Collected data:
(* ===== verification/EventPool.v ===== *)
(** * The outbox under concurrency

    [event_call] is one call of the outbox's API; a pool runs any number of calls interleaved.
    The theorems: the invariant in every reachable state, with the history of every row while
    retention does not run; a delivery fence that was lost is lost forever, and its holder can no
    longer write; settled deliveries are final. *)

From stdpp Require Import base option list strings gmap pretty relations.
From Stdlib Require Import ZArith Lia.
From S2P Require Import Prelude Schema Store Concurrency JobModels EventModels EventOutbox EventPlans EventReads EventInvariant EventSafety EventClaim EventPlanSafety.

Local Open Scope Z_scope.

(** The operations that present a fence. *)
Inductive fenced_call : Type :=
| FRelease (restore_resume : bool)
| FHeartbeat (lease_secs : Z)
| FAck
| FReject (reason : string)
| FDeadLetter (reason : string)
| FRetry (run_after : Z) (reason : string)
| FSuspend (checkpoint_json : string) (version wake_at : Z) (wake_type wake_filter wake_grants : string)
| FFail (reason : string).

Section Calls.
Context {C : Chrono} {U : Uuid} {Q : InFlightCap} {Value : Type} {JV : SerdeValue Value}.
Context {JS : SerdeJson (list (EventCatalogSubscription Value))}.
Context {JG : SerdeJson (list (EventWakeGrant Value))}.
Context {JI : SerdeJson (list string)} {JD : JulianDay}.

(** The public operations of [LibraryStore] on the outbox. *)
Inductive event_call : Type :=
| EPublish (spec : PublishDomainEventSpec)
| EDispatch (event_id : string) (subs : list EventSubscriber)
| EDispatchCatalog (event : DomainEventRecord)
| ENextUndispatched
| EProcessWakes (limit lease_secs max_binds : Z)
| EClaim (owner : string) (lease_secs : Z) (plugin_ids : list string) (max_in_flight : Z)
    (node_id : string)
| EFenced (f : EventDeliveryFence) (c : fenced_call)
| EReclaim
| EGetEvent (id : string)
| EGetDelivery (id : string)
| EListEvents (limit : Z)
| EListDeliveries (state : option string) (limit : Z)
| ECount (state : string)
| ERetryDeadLetter (id : string)
| EAcknowledgeDeadLetter (id : string)
| EHandlerLatency (duration_ms : Z)
| EUpsert (node_id plugin_id : string) (subs : list (EventCatalogSubscription Value)) (enabled : bool)
| EListLive (ttl_secs : Z)
| ECancel (id : string)
| ECancelRequested (id : string)
| EResume (id : string)
| EPrune (retention_days dead_letter_retention_days : Z)
| EReconcile (created_after : Z)
| EMetrics
| EListByState (dispatch_state : string) (limit : Z)
| EListDispatched (created_after : string) (after : option (string * string)) (limit : Z)
| EPublishAtomic (spec : PublishDomainEventSpec)
| EDispatchAtomic (chunk : Z) (event_id : string) (subs : list EventSubscriber)
| EReconcileAtomic (chunk created_after : Z)
| EClaimHost (owner : string) (lease_secs : Z) (plugin_ids : list string) (max_in_flight : Z)
    (node_id : string).

Definition exec_fenced (f : EventDeliveryFence) (c : fenced_call) : prog Db (result bool) :=
  match c with
  | FRelease b => release_unexecuted_event_delivery f b
  | FHeartbeat n => heartbeat_event_delivery f n
  | FAck => ack_event_delivery f
  | FReject r => reject_event_delivery f r
  | FDeadLetter r => dead_letter_event_delivery f r
  | FRetry t r => retry_event_delivery f t r
  | FSuspend cp v w wt wf wg => suspend_event_delivery f cp v w wt wf wg
  | FFail r => fail_event_delivery f r
  end.

(** A thread of the pool: the call, its result dropped. *)
Definition ignoring {A} (p : prog Db A) : prog Db unit := bind p (λ _, Ret ()).

Definition exec_event_call (c : event_call) : prog Db unit :=
  match c with
  | EPublish spec => ignoring (publish_domain_event spec)
  | EDispatch id subs => ignoring (dispatch_event_deliveries id subs)
  | EDispatchCatalog ev => ignoring (dispatch_catalog_matches ev)
  | ENextUndispatched => ignoring next_undispatched_event
  | EProcessWakes l n b => ignoring (process_pending_wakes l n b)
  | EClaim o n ps k node => ignoring (claim_next_event_delivery o n ps k node)
  | EFenced f c => ignoring (exec_fenced f c)
  | EReclaim => ignoring reclaim_expired_event_deliveries
  | EGetEvent id => ignoring (get_domain_event id)
  | EGetDelivery id => ignoring (get_event_delivery id)
  | EListEvents n => ignoring (list_domain_events n)
  | EListDeliveries st n => ignoring (list_event_deliveries st n)
  | ECount st => ignoring (count_event_deliveries st)
  | ERetryDeadLetter id => ignoring (retry_dead_letter_delivery id)
  | EAcknowledgeDeadLetter id => ignoring (acknowledge_dead_letter_delivery id)
  | EHandlerLatency ms => ignoring (record_event_handler_latency ms)
  | EUpsert n p subs b => ignoring (upsert_event_subscriber n p subs b)
  | EListLive ttl => ignoring (list_live_event_subscribers_with_ttl ttl)
  | ECancel id => ignoring (request_event_delivery_cancel id)
  | ECancelRequested id => ignoring (event_delivery_cancel_requested id)
  | EResume id => ignoring (resume_event_delivery id)
  | EPrune a b => ignoring (prune_event_deliveries a b)
  | EReconcile t => ignoring (reconcile_catalog_deliveries t)
  | EMetrics => ignoring event_delivery_metrics
  | EListByState st n => ignoring (list_domain_events_by_dispatch_state st n)
  | EListDispatched t k n => ignoring (list_dispatched_events_page t k n)
  | EPublishAtomic spec => ignoring (publish_domain_event_atomic spec)
  | EDispatchAtomic chunk id subs => ignoring (dispatch_event_deliveries_atomic chunk id subs)
  | EReconcileAtomic chunk t => ignoring (reconcile_catalog_deliveries_atomic chunk t)
  | EClaimHost o n ps k node => ignoring (claim_next_event_delivery_host_cas o n ps k node)
  end.

(** Every claim passes a cap within the configured one; retention is left out of a pool that
    [retain]s, and the claim behind a plugin, which acts on rows it read before, only runs there. *)
Definition event_admissible (retain : bool) (c : event_call) : Prop :=
  match c with
  | EClaim _ _ _ max_in_flight _ => max_in_flight ≤ in_flight_cap
  | EClaimHost _ _ _ max_in_flight _ => max_in_flight ≤ in_flight_cap ∧ retain = true
  | EPrune _ _ => retain = false
  | _ => True
  end.

Lemma safe_fenced retain f c : safe (outbox_evolves retain) outbox_wf (exec_fenced f c).
Proof.
  destruct c; simpl; [apply safe_release|apply safe_heartbeat| | |apply safe_dead_letter
    |apply safe_retry|apply safe_suspend|apply safe_fail]; by apply safe_finalize.
Qed.

Lemma safe_event_call retain c :
  event_admissible retain c → safe (outbox_evolves retain) outbox_wf (exec_event_call c).
Proof.
  intros Hc. destruct c; simpl in *; apply safe_bind; try (intros; apply safe_ret);
    unfold next_undispatched_event, get_domain_event, get_event_delivery, list_domain_events,
      list_event_deliveries, count_event_deliveries, record_event_handler_latency,
      upsert_event_subscriber, list_live_event_subscribers_with_ttl,
      list_live_event_subscriber_nodes, event_delivery_cancel_requested,
      list_domain_events_by_dispatch_state, list_dispatched_events_page;
    try by (repeat outbox_step).
  - apply safe_publish.
  - apply safe_dispatch.
  - apply safe_dispatch_catalog.
  - apply safe_process_wakes.
  - by apply safe_claim.
  - apply safe_fenced.
  - apply safe_reclaim.
  - apply safe_retry_dead_letter.
  - apply safe_acknowledge.
  - repeat outbox_step. apply safe_upsert.
  - apply safe_cancel.
  - apply safe_resume.
  - subst. apply safe_prune.
  - apply safe_reconcile_with, safe_dispatch.
  - apply safe_metrics.
  - apply safe_publish_atomic.
  - apply safe_dispatch_atomic.
  - apply safe_reconcile_with, safe_dispatch_atomic.
  - destruct Hc as [Hmax ->]. by apply safe_host_claim.
Qed.

(** A pool of outbox calls; around them, anything may happen to the rest of the store. *)
Definition outbox_step_pool (retain : bool) :=
  step (λ p, ∃ c, event_admissible retain c ∧ p = exec_event_call c) outbox_untouched.

End Calls.

Arguments event_call : clear implicits.

(** ** Fences *)

Section Fencing.
Context {C : Chrono} {U : Uuid} {Q : InFlightCap} {Value : Type} {JV : SerdeValue Value}.

Definition delivery_live (f : EventDeliveryFence) (s : Db) : Prop :=
  ∃ m, m ∈ event_deliveries_t s ∧ delivery_fence_matches f m = true.

(** The fence was issued on a row that is still there, and does not match any more. *)
Definition delivery_revoked (f : EventDeliveryFence) (s : Db) : Prop :=
  ∃ m, m ∈ event_deliveries_t s ∧ event_deliveries.id m = delivery_id f
    ∧ delivery_generation f ≤ event_deliveries.lease_generation m
    ∧ delivery_fence_matches f m = false.

Lemma delivery_fence_true f m :
  delivery_fence_matches f m = true ↔ event_deliveries.id m = delivery_id f ∧ delivery_running m
    ∧ event_deliveries.lease_owner m = Some (delivery_owner f)
    ∧ event_deliveries.lease_generation m = delivery_generation f.
Proof.
  unfold delivery_fence_matches. rewrite !andb_true_iff, !text_eq_true, sql_eq_true, Z.eqb_eq.
  unfold delivery_running. tauto.
Qed.

Lemma delivery_identity_id m m' :
  delivery_identity m' = delivery_identity m → event_deliveries.id m' = event_deliveries.id m.
Proof. intros H. by injection H. Qed.

Lemma delivery_revoked_stable f s s' :
  outbox_evolves true s s' → delivery_revoked f s → delivery_revoked f s'.
Proof.
  intros [_ Hev] (m & Hm & Hid & Hg & Hf). destruct (oh_kept _ _ (Hev eq_refl) m Hm) as (m' & Hm' & G).
  exists m'. pose proof (delivery_identity_id _ _ (dg_identity _ _ G)).
  pose proof (dg_generation _ _ G). split_and!; [done|congruence|lia|].
  apply not_true_iff_false. intros (_ & Hr & Ho & Hg')%delivery_fence_true.
  apply not_true_iff_false in Hf. apply Hf, delivery_fence_true.
  destruct (dg_running _ _ G) as [Hr' Ho']; [lia|done|]. split_and!; [done|done|congruence|lia].
Qed.

Lemma delivery_revoked_dead f s : outbox_wf s → delivery_revoked f s → ¬ delivery_live f s.
Proof.
  intros Hwf (m & Hm & Hid & _ & Hf) (m' & Hm' & Hf').
  assert (m' = m) as ->; [|congruence]. apply delivery_fence_true in Hf' as [? _].
  eapply (NoDup_key event_deliveries.id); [apply (owf_ids _ Hwf)|done..|congruence].
Qed.

Lemma delivery_live_revoked f s s' :
  outbox_wf s' → delivery_live f s → outbox_evolves true s s' → ¬ delivery_live f s' →
  delivery_revoked f s'.
Proof.
  intros Hwf' (m & Hm & Hf) [_ Hev] Hdead.
  destruct (oh_kept _ _ (Hev eq_refl) m Hm) as (m' & Hm' & G). exists m'.
  pose proof (delivery_identity_id _ _ (dg_identity _ _ G)). pose proof (dg_generation _ _ G).
  apply delivery_fence_true in Hf as (? & _ & _ & ?). split_and!; [done|congruence|lia|].
  apply not_true_iff_false. intros Hf'. apply Hdead. by exists m'.
Qed.

(** A delivery fence that named a running delivery and stopped matching never matches again in
    any later state of the outbox, as long as retention does not run. *)
Theorem delivery_fence_lost_forever f s s' s'' :
  outbox_wf s' → outbox_wf s'' → delivery_live f s → outbox_evolves true s s' →
  ¬ delivery_live f s' → outbox_evolves true s' s'' → ¬ delivery_live f s''.
Proof.
  intros Hwf' Hwf'' Hl Hev Hdead Hev'. apply delivery_revoked_dead; [done|].
  eapply delivery_revoked_stable; [exact Hev'|]. by eapply delivery_live_revoked.
Qed.

(** An acknowledged or rejected delivery is the same row, column for column, in every later
    state of the outbox that retention has not pruned. *)
Theorem settled_deliveries_are_final s s' m m' :
  outbox_wf s' → outbox_evolves true s s' → m ∈ event_deliveries_t s → delivery_settled m →
  m' ∈ event_deliveries_t s' → event_deliveries.id m' = event_deliveries.id m → m' = m.
Proof.
  intros Hwf' Hev Hm Hs Hm' Hid. by apply (dg_settled _ _ (outbox_row s s' m m' Hwf' Hev Hm Hm' Hid)).
Qed.

(** *** The holder of a revoked fence *)

Definition outbox_writes_nothing {A} (p : prog Db A) (P : A → Prop) (s : Db) : Prop :=
  wp (outbox_evolves true) (=) outbox_wf p (λ a _, P a) s.

Lemma delivery_revoked_update f upd (P : nat → Db → Prop) s :
  delivery_revoked f s → (∀ s', P 0%nat s') →
  wp (outbox_evolves true) (=) outbox_wf (event_deliveries_update (delivery_fence_matches f) upd) P s.
Proof.
  intros Hrev HP. apply wp_exec. intros s' Hev Hwf.
  pose proof (delivery_revoked_dead f s' Hwf (delivery_revoked_stable f s s' Hev Hrev)) as Hdead.
  rewrite update_rows_none.
  - cbn [fst snd].
    assert (s' <| event_deliveries_t := event_deliveries_t s' |> = s') as -> by by destruct s'. auto.
  - intros m Hm. apply not_true_iff_false. intros E. apply Hdead. by exists m.
Qed.

Lemma delivery_revoked_find f (P : option event_deliveries.Model → Db → Prop) s :
  delivery_revoked f s →
  (∀ s' o, (∀ m, o = Some m → delivery_is_fenced f m = false) → P o s') →
  wp (outbox_evolves true) (=) outbox_wf (event_deliveries_find_by_id (delivery_id f)) P s.
Proof.
  intros Hrev HP. apply wp_query; [apply _|]. intros s' Hev Hwf. apply HP.
  pose proof (delivery_revoked_dead f s' Hwf (delivery_revoked_stable f s s' Hev Hrev)) as Hdead.
  intros m Hf. apply find_where in Hf as [Hm Hid]. apply not_true_iff_false. intros Hrow.
  apply Hdead. exists m. split; [done|].
  unfold delivery_fence_matches. unfold delivery_is_fenced in Hrow. by rewrite Hid.
Qed.

Lemma own_clock {A} (k : Z → prog Db A) P s :
  (∀ s' now, outbox_evolves true s s' → wp (outbox_evolves true) (=) outbox_wf (k now) P s') →
  wp (outbox_evolves true) (=) outbox_wf (bind Utc_now k) P s.
Proof. intros H. apply wp_bind, wp_query; [apply _|]. auto. Qed.

(** What a fenced call returns when its fence is gone. *)
Definition refused (c : fenced_call) : result bool :=
  match c with
  | FSuspend cp _ _ wt wf _ =>
      match check_suspend cp (trim wt) (trim wf) with Ok _ => Ok false | Err e => Err e end
  | _ => Ok false
  end.

Lemma revoked_fenced_call c f s :
  delivery_revoked f s → outbox_writes_nothing (exec_fenced f c) (λ r, r = refused c) s.
Proof.
  intros Hrev. unfold outbox_writes_nothing.
  assert (Hupd : ∀ upd s', outbox_evolves true s s' → wp (outbox_evolves true) (=) outbox_wf
    (let* n := event_deliveries_update (delivery_fence_matches f) upd in Ret (Ok (n =? 1)%nat))
    (λ r _, r = Ok false) s').
  { intros upd s' Hev. apply wp_bind, delivery_revoked_update; [by eapply delivery_revoked_stable|done]. }
  assert (Hfin : ∀ st o e, wp (outbox_evolves true) (=) outbox_wf (finalize_delivery f st o e)
    (λ r _, r = Ok false) s).
  { intros. unfold finalize_delivery, now_str. apply wp_bind, own_clock. intros s' now Hev. by apply Hupd. }
  destruct c; cbn [exec_fenced refused];
    unfold release_unexecuted_event_delivery, heartbeat_event_delivery, now_str.
  - apply wp_bind, own_clock. intros s' now Hev. by apply Hupd.
  - apply own_clock. intros s' now Hev. by apply Hupd.
  - apply Hfin.
  - apply Hfin.
  - apply wp_try_bind. eapply wp_mono; [|apply Hfin]. by intros r s' ->.
  - apply wp_bind, delivery_revoked_find; [done|]. intros s' [m|] Hm; [|done]. by rewrite (Hm m eq_refl).
  - unfold suspend_event_delivery. destruct (check_suspend _ _ _); [|done].
    apply own_clock. intros s' now Hev. apply wp_bind, delivery_revoked_find;
      [by eapply delivery_revoked_stable|]. intros s'' [m|] Hm; [|done]. by rewrite (Hm m eq_refl).
  - apply wp_bind, delivery_revoked_find; [done|]. intros s' [m|] Hm; [|done]. by rewrite (Hm m eq_refl).
Qed.

(** A worker whose delivery fence has been revoked can no longer write: under any interference
    each of the eight fenced operations is refused (a suspension with malformed arguments
    reports those) and none of its accesses changes the store. *)
Theorem revoked_delivery_fence_cannot_write c f s :
  delivery_revoked f s → outbox_writes_nothing (exec_fenced f c) (λ r, r = refused c) s.
Proof. apply revoked_fenced_call. Qed.
End Fencing.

What this task involves ::
Among the records above, extract exactly the lines from the line with "From S2P Require" to the line with "(restore_resume : bool)", both lines included, and leave out the rest.

Your response ::
From S2P Require Import Prelude Schema Store Concurrency JobModels EventModels EventOutbox EventPlans EventReads EventInvariant EventSafety EventClaim EventPlanSafety.

Local Open Scope Z_scope.

(** The operations that present a fence. *)
Inductive fenced_call : Type :=
| FRelease (restore_resume : bool)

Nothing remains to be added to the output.